Best practices to quickly recover from a cyberattack and get back on track
No matter how good the defense of your organization is, there is a risk that at some point you may be breached by an attacker who will manage to get into your environment and cause issues.
As in the army, a good commander is always prepared for the worst scenario. A good strategy is not only about how to win, but also knowing what to do when you are in adverse situation – how to withdraw, regroup and get back to battle as quicky and efficiently as possible.
The same should apply to your organization. It is always assumed that your business will be impacted by cybersecurity incident at some point. You need to know what actions need to be applied and by whom to help your company recover and be able to operate again.
Eight steps to preparing a robust defense strategy
This article summarizes some of the best practices that can be applied when preparing your recovery plans.
Best practice #1
Define your critical assets and prioritize the defense and recovery
When working with numerous organizations on resilience, a common observation emerges. Business owners all want to protect themselves against threats, but the level of awareness about what they really want to protect and how to protect varies a lot.
As a business owner, before building any defense strategy, applying any control, or even building any recovery plan, you need to answer some fundamental (yet not easy) questions:
– What is the business priority of my organization?
– What are the most important assets to support the business?
– For how long can these assets be nonfunctional (if at all)? What is the recovery time objective (RTO), recovery point objective (RPO), and maximum tolerable outage (MTO) for these assets?
These questions seem to be very simple, yet they are crucial for building any defense strategy and recovery plans.

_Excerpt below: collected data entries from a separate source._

(** A program is made of shaders that exist; when it is not made, no program is
    left behind. *)
Lemma createProgram_spec w r w' :
  programs w = ∅ → createProgram w = (r, w') →
  ∃ c m ss, w' = w <| calls := c |> <| made := m |> <| shaders := ss |>
                   <| programs := match r with Some x => {[x]} | None => ∅ end |>.
Proof.
  intros Hp. unfold createProgram.
  destruct (createShader w) as [v w1] eqn:E1. destruct (createShader w1) as [f w2] eqn:E2.
  apply createShader_spec in E1 as (c1 & m1 & s1 & -> & H1).
  apply createShader_spec in E2 as (c2 & m2 & s2 & -> & H2).
  destruct w as [????????????? ??]; cbn in *; subst.
  destruct v as [v|]; [destruct f as [f|]|]; [|intros [= <- <-]; eexists _, _, _; reflexivity..].
  specialize (H1 v eq_refl) as [Hv _]. specialize (H2 f eq_refl) as [Hf Hs].
  assert (v ∈ s2) as Hv' by set_solver. clear Hv Hs.
  unfold gl_createProgram, create, ask, gl_attachShader, needs, gl_deleteProgram. cbn.
  destruct (answer c2); [|intros [= <- <-]; cbn; eexists _, _, _; reflexivity].
  cbn. rewrite union_empty_r_L, (bool_decide_true (m2 ∈ {[m2]})), (bool_decide_true (v ∈ s2)) by set_solver.
  cbn. rewrite (bool_decide_true (m2 ∈ {[m2]})), (bool_decide_true (f ∈ s2)) by set_solver.
  cbn. destruct (answer (S c2)); intros [= <- <-]; cbn; eexists _, _, _; [reflexivity|].
  by rewrite difference_diag_L.
Qed.

Lemma alive_cleanup w : alive w → alive (run_cleanup w).
Proof.
  intros [He H]. unfold run_cleanup. destruct (cleanup w) as [buf|] eqn:Ec; [|by split; [|rewrite Ec]].
  destruct H as (p & prog & Hd & Hg & Hr & Hp & Hb & Hf). split.
  - destruct (animationRef w), buf; cbn; rewrite ?Hg, ?Hr; done.
  - assert (frames (match animationRef w with
                    | Some i => cancelAnimationFrame i w | None => w end) = ∅) as Hc.
    { destruct (Qeq_bool (speed p) 0).
      - destruct (animationRef w); cbn; rewrite Hf; [apply delete_empty|done].
      - destruct Hf as (i & -> & Hf). cbn. rewrite Hf. apply delete_singleton_eq. }
    destruct (animationRef w), buf; cbn in *; rewrite ?Hg, ?Hr; cbn; rewrite ?Hp, ?Hb, ?Hc;
      rewrite ?difference_diag_L; done.
Qed.

Lemma cleanup_done w : cleanup (run_cleanup w) = None.
Proof. unfold run_cleanup. destruct (cleanup w) as [[]|] eqn:E; done. Qed.

Lemma render_spec p now w program :
  glRef w = true → programRef w = Some program → programs w = {[program]} → frames w = ∅ →
  ∃ d r f a, render p now w = w <| drawn := d |> <| requested := r |> <| frames := f |>
                                <| animationRef := a |> ∧
    if Qeq_bool (speed p) 0 then f = ∅ else ∃ i, a = Some i ∧ f = {[i := p]}.
Proof.
  intros Hg Hr Hp Hf. unfold render. rewrite Hg, Hr. unfold gl_useProgram, needs.
  rewrite Hp, (bool_decide_true (program ∈ {[program]})) by set_solver.
  destruct w; cbn in *; subst. destruct (Qeq_bool _ _); cbn; eexists _, _, _, _; (split; [reflexivity|]); [done|].
  eexists. split; [done|]. by rewrite insert_empty.
Qed.

Lemma alive_effect p now w : alive w → cleanup w = None → alive (effect p now w).
Proof.
  intros [He H] Hc. rewrite Hc in H. destruct H as (Hp & Hb & Hf). unfold effect.
  destruct context; [|by split].
  destruct (createProgram _) as [r w1] eqn:E. apply createProgram_spec in E as (c & m & ss & ->); [|done].
  destruct r as [program|]; [|by split].
  destruct (gl_createBuffer _) as [b w2] eqn:Eb.
  assert (∃ c m, w2 = w <| deps := Some p |> <| cleanup := None |> <| glRef := true |>
    <| calls := c |> <| made := m |> <| shaders := ss |> <| programs := {[program]} |>
    <| programRef := Some program |> <| buffers := match b with Some b => {[b]} | None => ∅ end |>)
    as (c' & m' & ->).
  { revert Eb. unfold gl_createBuffer, create, ask. destruct w; cbn in *; subst. destruct (answer c); intros [= <- <-].
    - eexists _, _. cbn. by rewrite union_empty_r_L.
    - eexists _, _. reflexivity. }
  destruct (render_spec p now (w <| deps := Some p |> <| cleanup := None |> <| glRef := true |>
    <| calls := c' |> <| made := m' |> <| shaders := ss |> <| programs := {[program]} |>
    <| programRef := Some program |> <| buffers := match b with Some b => {[b]} | None => ∅ end |>)
    program) as (d & q & f & a & -> & Hr); [done..|].
  split; [done|]. exists p, program. destruct w; cbn in *. done.
Qed.

Lemma alive_frame i p now w :
  alive w → frames w !! i = Some p → alive (render p now (w <| frames := delete i (frames w) |>)).
Proof.
  intros [He H] Hi. destruct (cleanup w) as [buf|] eqn:Ec in H; [|destruct H as (_ & _ & H); by rewrite H in Hi].
  destruct H as (p' & program & Hd & Hg & Hr & Hp & Hb & Hf).
  destruct (Qeq_bool (speed p') 0) eqn:Es; [by rewrite Hf in Hi|].
  destruct Hf as (j & Ha & Hf). rewrite Hf in Hi. apply lookup_singleton_Some in Hi as [-> ->].
  destruct (render_spec p now (w <| frames := delete i (frames w) |>) program)
    as (d & q & f & a & -> & Hr'); [done..|cbn; rewrite Hf; apply delete_singleton_eq|].
  split; [done|]. cbn. rewrite Ec. exists p, program. done.
Qed.

Lemma alive_step w e w' : alive w → step w e = Some w' → alive w'.
Proof.
  intros H. destruct e as [[p|i|] now]; unfold step; cbn [fst snd].
  - intros [= <-]. case_bool_decide; [done|].
    apply alive_effect; [by apply alive_cleanup|apply cleanup_done].
  - intros (p & Hi & [= <-])%bind_Some. by apply alive_frame.
  - intros [= <-]. pose proof (alive_cleanup w H) as [He H']. rewrite cleanup_done in H'.
    split; [done|]. cbn. rewrite cleanup_done. done.
Qed.

(** C25: whatever the driver answers and whichever properties the background is
    given, no call names a program or shader that was deleted, there are at
    most one program and one buffer, the only frame asked for is the one the
    component can cancel and it draws with the current properties, a moving
    picture has one, and when the component is gone nothing of these is left. *)
Theorem dithering_lifecycle now w :
  reachable step (mounted now) w →
  errors w = 0%nat ∧ (size (programs w) ≤ 1)%nat ∧ (size (buffers w) ≤ 1)%nat ∧
  (∀ i p, frames w !! i = Some p → deps w = Some p ∧ animationRef w = Some i) ∧
  (∀ p b, cleanup w = Some b → deps w = Some p → (speed p == 0)%Q ∨ ∃ i, frames w = {[i := p]}) ∧
  (deps w = None → programs w = ∅ ∧ buffers w = ∅ ∧ frames w = ∅).
Proof.
  intros Hr. assert (alive w) as [He H].
  { revert w Hr. apply reachable_invariant; [done|]. intros w e w'. apply alive_step. }
  split; [done|]. destruct (cleanup w) as [buf|].
  - destruct H as (p & program & Hd & _ & _ & -> & -> & Hf). rewrite size_singleton, Hd.
    split; [done|]. split; [destruct buf; [rewrite size_singleton|rewrite size_empty]; lia|].
    split; [|split; [|done]].
    + intros i q Hi. destruct (Qeq_bool (speed p) 0); [by rewrite Hf in Hi|].
      destruct Hf as (j & -> & Hf). rewrite Hf in Hi. by apply lookup_singleton_Some in Hi as [-> ->].
    + intros q b _ [= <-]. destruct (Qeq_bool (speed p) 0) eqn:Es; [left; by apply Qeq_bool_iff|right].
      destruct Hf as (j & _ & Hf). by exists j.
  - destruct H as (-> & -> & ->). rewrite !size_empty. split; [lia|]. split; [lia|].
    split; [|split]; [|done|done]. intros i p. by rewrite lookup_empty.
Qed.
End Driver.

(** ** Shaders stay *)

Section Leak.
Context (located : jstr → bool).
Abbreviation always := (λ _ : nat, true).


Lemma needs_keeps b w : made (needs b w) = made w ∧ shaders (needs b w) = shaders w.
Proof. by destruct b. Qed.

It is unlikely for an organization to protect all its assets in terms of technical feasibility and cost justifications. Having a list of critical assets and their related business activities will help us formulate holistic, proportionate, and cost-effective recovery plans. Although the recovery planning exercise seems to be straightforward, it often leads to a heated debate within the organization about what is crucial to the business.

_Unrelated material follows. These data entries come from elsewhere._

(* ===== verification/VipSection.v ===== *)
(** * The VIP page: [web/components/VipSection.tsx]

    Ad blocking and routing rules of a VIP subscription, and the export of
    the rules to the Happ client.  The handlers that change rules rebuild the
    list from the one their closure captured, so an operation in flight
    carries that list. *)
From S2P Require Export Encoding RoutingProfiles Component SiteConfig ApiRoutes.

Module VipSection.

Inductive Tab := tab_custom | tab_system.

#[export] Instance Tab_eq_dec : EqDecision Tab.
Proof. solve_decision. Defined.

Record State := {
  profiles : list RoutingProfile;
  adBlockEnabled : bool;
  loading : bool;
  error : jstr;
  activeTab : Tab;
  isEditing : option Z;
  editName : jstr;
  editDomains : jstr;
  editAction : RoutingAction;
  (** a value of an undeclared type reached the page *)
  crashed : bool;
}.

#[export] Instance State_eta : Eta State := λ s,
  {| profiles := profiles s; adBlockEnabled := adBlockEnabled s; loading := loading s;
     error := error s; activeTab := activeTab s; isEditing := isEditing s; editName := editName s;
     editDomains := editDomains s; editAction := editAction s; crashed := crashed s |}.

#[export] Instance RoutingProfile_eta : Eta RoutingProfile := λ p,
  {| rp_id := rp_id p; name := name p; rp_code := rp_code p; kind := kind p; action := action p;
     enabled := enabled p; rp_description := rp_description p; domains := domains p;
     domain_suffixes := domain_suffixes p; cidrs := cidrs p; already_added := already_added p |}.

(** ** Reading profiles at their declared type *)

Definition opt_strings (v : jval) : option (option (list jstr)) :=
  if nullish v then Some None else Some <$> (as_arr v ≫= mapM as_str).

Definition decode_profile (v : jval) : option RoutingProfile :=
  i ← as_num (get v §"id");
  n ← as_str (get v §"name");
  c ← as_str (get v §"code");
  k ← as_str (get v §"kind");
  kd ← (if str_eqb k §"system" then Some system else if str_eqb k §"custom" then Some custom else None);
  a ← as_str (get v §"action");
  ac ← (if str_eqb a §"proxy" then Some proxy else if str_eqb a §"direct" then Some direct else None);
  ds ← opt_strings (get v §"domains");
  ss ← opt_strings (get v §"domain_suffixes");
  cs ← opt_strings (get v §"cidrs");
  Some {| rp_id := i; name := n; rp_code := c; kind := kd; action := ac;
          enabled := truthy (get v §"enabled");
          rp_description := default [] (as_str (get v §"description"));
          domains := ds; domain_suffixes := ss; cidrs := cs;
          already_added := Some (truthy (get v §"already_added")) |}.

Definition decode_profiles (v : jval) : option (list RoutingProfile) :=
  as_arr v ≫= mapM decode_profile.

(** ** Operations in flight *)

Record Rule := { rule_name : jstr; rule_action : RoutingAction; rule_domains : list jstr }.

Inductive Operation :=
| FetchProfiles
| AdBlock (target : bool)
| Toggle (profile : RoutingProfile) (captured : list RoutingProfile)
| Delete (id : Z) (captured : list RoutingProfile)
| Save (editing : option Z) (rule : Rule)
| CopySession (code : jstr)
| CopyPost (code : jstr) (token : jval).

Definition json_headers : list header := [(§"Content-Type", §"application/json")].

Definition rule_json (r : Rule) : jval :=
  JObj [(§"name", JStr (rule_name r)); (§"action", JStr (action_str (rule_action r)));
        (§"domains", JArr (JStr <$> rule_domains r))].

Definition profile_url (id : Z) : jstr := §"/api/routing-profiles/" ++ num_str id.

(** [Save None] sends nothing: [saveProfile] outside of an edit only reloads. *)
Definition operation_request (op : Operation) : Request :=
  match op with
  | FetchProfiles =>
      {| method := §"GET"; url := §"/api/routing-profiles"; headers := []; body := None |}
  | AdBlock target =>
      {| method := §"PATCH"; url := §"/api/subscription/ad-block"; headers := json_headers;
         body := Some (stringify (JObj [(§"enabled", JBool target)])) |}
  | Toggle p _ =>
      {| method := §"PUT"; url := profile_url (rp_id p); headers := json_headers;
         body := Some (stringify (JObj [(§"enabled", JBool (negb (enabled p)))])) |}
  | Delete i _ => {| method := §"DELETE"; url := profile_url i; headers := []; body := None |}
  | Save editing r =>
      match editing with
      | Some i =>
          if i =? -1 then
            {| method := §"POST"; url := §"/api/routing-profiles"; headers := json_headers;
               body := Some (stringify (rule_json r)) |}
          else
            {| method := §"PUT"; url := profile_url i; headers := json_headers;
               body := Some (stringify (rule_json r)) |}
      | None => {| method := []; url := []; headers := []; body := None |}
      end
  | CopySession _ => {| method := §"GET"; url := §"/api/session"; headers := []; body := None |}
  | CopyPost code token =>
      {| method := §"POST"; url := §"/api/v1/me/routing-profiles/system/" ++ code ++ §"/copy";
         headers := [(§"Authorization", §"Bearer " ++ to_text token)]; body := None |}
  end.

(** ** Handlers *)

Inductive Event :=
| ToggleAdBlock
| ToggleProfile (p : RoutingProfile)
| DeleteProfile (id : Z) (confirmed : bool)
| SaveProfile
| CopySystem (code : jstr)
| StartCreate
| StartEdit (p : RoutingProfile)
| CancelEdit
| ExportToHapp
| SetTab (t : Tab)
| TypeName (v : jstr)
| TypeDomains (v : jstr)
| ChooseAction (a : RoutingAction).

(** [split(/[\s,]+/).filter(Boolean)] *)
Definition domain_separator (c : Z) : bool := is_space c || (c =? 44).
Definition domainsArray (s : jstr) : list jstr :=
  filter (λ d, str_truthy d = true) (split_class domain_separator s).

Definition allDomains (p : RoutingProfile) : list jstr :=
  default [] (domains p) ++ default [] (domain_suffixes p) ++ default [] (cidrs p).

Definition begin (s : State) : State := s <| error := [] |> <| loading := true |>.

Definition startCreate (s : State) : State :=
  s <| isEditing := Some (-1) |> <| editName := [] |> <| editDomains := [] |>
    <| editAction := proxy |>.

Definition startEdit (p : RoutingProfile) (s : State) : State :=
  s <| isEditing := Some (rp_id p) |> <| editName := name p |>
    <| editDomains := join [10] (allDomains p) |> <| editAction := action p |>.

Definition customProfiles (s : State) : list RoutingProfile :=
  filter (λ p, kind p = custom) (profiles s).
Definition systemProfiles (s : State) : list RoutingProfile :=
  filter (λ p, kind p = system) (profiles s).

Definition happ_rule (p : RoutingProfile) : jval :=
  JObj [(§"type", JStr §"field"); (§"domain", JArr (JStr <$> allDomains p));
        (§"outboundTag", JStr (action_str (action p)))].

Definition happProfile (rules : list RoutingProfile) : jval :=
  JObj [(§"name", JStr §"FBLink Routing"); (§"rules", JArr (happ_rule <$> rules))].

(** [btoa(unescape(encodeURIComponent(JSON.stringify(happProfile))))] *)
Definition deepLink (rules : list RoutingProfile) : res jstr :=
  match encodeURIComponent (stringify (happProfile rules)) with
  | Throw e => Throw e
  | Ok encoded =>
      match btoa (unescape encoded) with
      | Throw e => Throw e
      | Ok b => Ok (§"happ://routing/onadd/" ++ b)
      end
  end.

Definition exportToHapp (s : State) : Outcome State Operation :=
  match customProfiles s with
  | [] => Build_Outcome s [] [Alert §"Добавьте хотя бы одно правило для экспорта"]
  | rules =>
      match deepLink rules with
      | Ok link => Build_Outcome s [] [Assign link]
      | Throw _ => settled (s <| error := §"Ошибка формирования ссылки" |>)
      end
  end.

(** [saveProfile] with nothing being edited goes straight to its end. *)
Definition afterSave (s : State) : Outcome State Operation :=
  Build_Outcome (s <| isEditing := None |> <| activeTab := tab_custom |> <| loading := false |>)
    [FetchProfiles] [].

Definition saveProfile (s : State) : Outcome State Operation :=
  let rule := {| rule_name := editName s; rule_action := editAction s;
                 rule_domains := domainsArray (editDomains s) |} in
  match isEditing s with
  | Some i => Build_Outcome (begin s) [Save (Some i) rule] []
  | None => afterSave (begin s)
  end.

Definition handle (e : Event) (s : State) : Outcome State Operation :=
  match e with
  | ToggleAdBlock => Build_Outcome (begin s) [AdBlock (negb (adBlockEnabled s))] []
  | ToggleProfile p => Build_Outcome (begin s) [Toggle p (profiles s)] []
  | DeleteProfile i confirmed =>
      if confirmed then Build_Outcome (begin s) [Delete i (profiles s)] [] else settled s
  | SaveProfile => saveProfile s
  | CopySystem code => Build_Outcome (begin s) [CopySession code] []
  | StartCreate => settled (startCreate s)
  | StartEdit p => settled (startEdit p s)
  | CancelEdit => settled (s <| isEditing := None |>)
  | ExportToHapp => exportToHapp s
  | SetTab t => settled (s <| activeTab := t |>)
  | TypeName v => settled (s <| editName := v |>)
  | TypeDomains v => settled (s <| editDomains := v |>)
  | ChooseAction a => settled (s <| editAction := a |>)
  end.

(** ** Replies *)

Definition fails (msg : jstr) (s : State) : Outcome State Operation :=
  settled (s <| error := msg |> <| loading := false |>).

(** [if (!res.ok) throw new Error(msg)], then the rest. *)
Definition checked (reply : Reply) (msg : jstr) (s : State)
    (k : Response → Outcome State Operation) : Outcome State Operation :=
  match reply with
  | NetworkError m => fails m s
  | Arrived res => if ok res then k res else fails msg s
  end.

Definition afterFetch (reply : Reply) (s : State) : Outcome State Operation :=
  match reply with
  | Arrived res =>
      match resp_body res with
      | JsonBody data =>
          if truthy (get data §"profiles") then
            match decode_profiles (get data §"profiles") with
            | Some ps => settled (s <| profiles := ps |>)
            | None => settled (s <| crashed := true |>)
            end
          else settled s
      | RawBody _ => settled s
      end
  | NetworkError _ => settled s
  end.

Definition resumes (op : Operation) (reply : Reply) (s : State) : Outcome State Operation :=
  match op with
  | FetchProfiles => afterFetch reply s
  | AdBlock target =>
      checked reply §"Ошибка изменения AdBlock" s (λ _,
        settled (s <| adBlockEnabled := target |> <| loading := false |>))
  | Toggle profile captured =>
      checked reply §"Ошибка изменения профиля" s (λ _,
        settled (s <| profiles := (λ p, if rp_id p =? rp_id profile
                                        then p <| enabled := negb (enabled p) |> else p) <$> captured |>
                   <| loading := false |>))
  | Delete i captured =>
      checked reply §"Ошибка удаления" s (λ _,
        settled (s <| profiles := filter (λ p, rp_id p ≠ i) captured |> <| loading := false |>))
  | Save editing _ =>
      checked reply (if bool_decide (editing = Some (-1)) then §"Ошибка создания правила"
                     else §"Ошибка обновления правила") s (λ _, afterSave s)
  | CopySession code =>
      checked reply §"Session error" s (λ res,
        match resp_body res with
        | JsonBody data =>
            if nullish data then fails §"Cannot destructure property 'token'" s
            else Build_Outcome s [CopyPost code (get data §"token")] []
        | RawBody _ => fails §"Unexpected token in JSON" s
        end)
  | CopyPost _ _ =>
      checked reply §"Ошибка добавления системного пресета" s (λ _,
        Build_Outcome (s <| activeTab := tab_custom |> <| loading := false |>) [FetchProfiles] [])
  end.

(** ** The rendered page *)

Section Render.
(** [session.subscription.plan] and [vip_ad_block_enabled] *)
Context (plan : jstr) (adBlock : bool).

Definition isVip : bool := str_eqb plan §"vip" || str_eqb plan §"vip_3m".

Definition initial : State :=
  {| profiles := []; adBlockEnabled := adBlock; loading := false; error := [];
     activeTab := tab_custom; isEditing := None; editName := []; editDomains := [];
     editAction := proxy; crashed := false |}.

Definition paywall : node Event :=
  El §"div" []
    [El §"h2" [] [Txt §"Доступно только для VIP"];
     El §"p" [] [Txt §"Умная маршрутизация и встроенный AdBlock (Pi-Hole) доступны только в тарифе VIP."];
     El §"a" [Prop_ §"href" §"/dashboard#subscription"] [Txt §"Обновить до VIP"]].

Definition adblock_panel (s : State) : node Event :=
  El §"div" []
    [El §"span" [] [Txt §"Фильтрация рекламы"];
     El §"h2" [] [Txt §"AdBlock (DNS)"];
     El §"p" [] [Txt §"Блокировка рекламы, трекеров и фишинга на уровне серверов."];
     El §"strong" [] [Txt §"AdBlock включен"];
     El §"input" [Flag §"disabled" (loading s); Prop_ §"type" §"checkbox";
                  Flag §"checked" (adBlockEnabled s); On §"change" ToggleAdBlock] []].

Definition export_panel (s : State) : node Event :=
  El §"div" []
    [El §"h3" [] [Txt §"Применить конфигурацию"];
     El §"p" [] [Txt (§"У вас " ++ num_str (Z.of_nat (length (customProfiles s)))
                      ++ §" правил(а). Отправьте их в приложение Happ.")];
     El §"button" [Flag §"disabled" (length (customProfiles s) =? 0)%nat; On §"click" ExportToHapp]
       [Txt §"Добавить в Happ"]].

The general recommendation is to start the discussion by asking customers if they know what the critical assets to the business are. Getting people to focus on basics and having an objective discussion are key to defining a cost-effective defense strategy and recovery plan.
It is important to understand that the business defines target defense and recovery outcomes with support from the security team, not the other way round. It is the business that ultimately brings the revenue to the organization and knows what is best when it comes to prioritization and securing the company.
Best practice #2
Maintain documentation for the components and configurations of your environment
Although it may sound cliché, an environment that is well known and up to date is not only more resilient, but also easier to recover.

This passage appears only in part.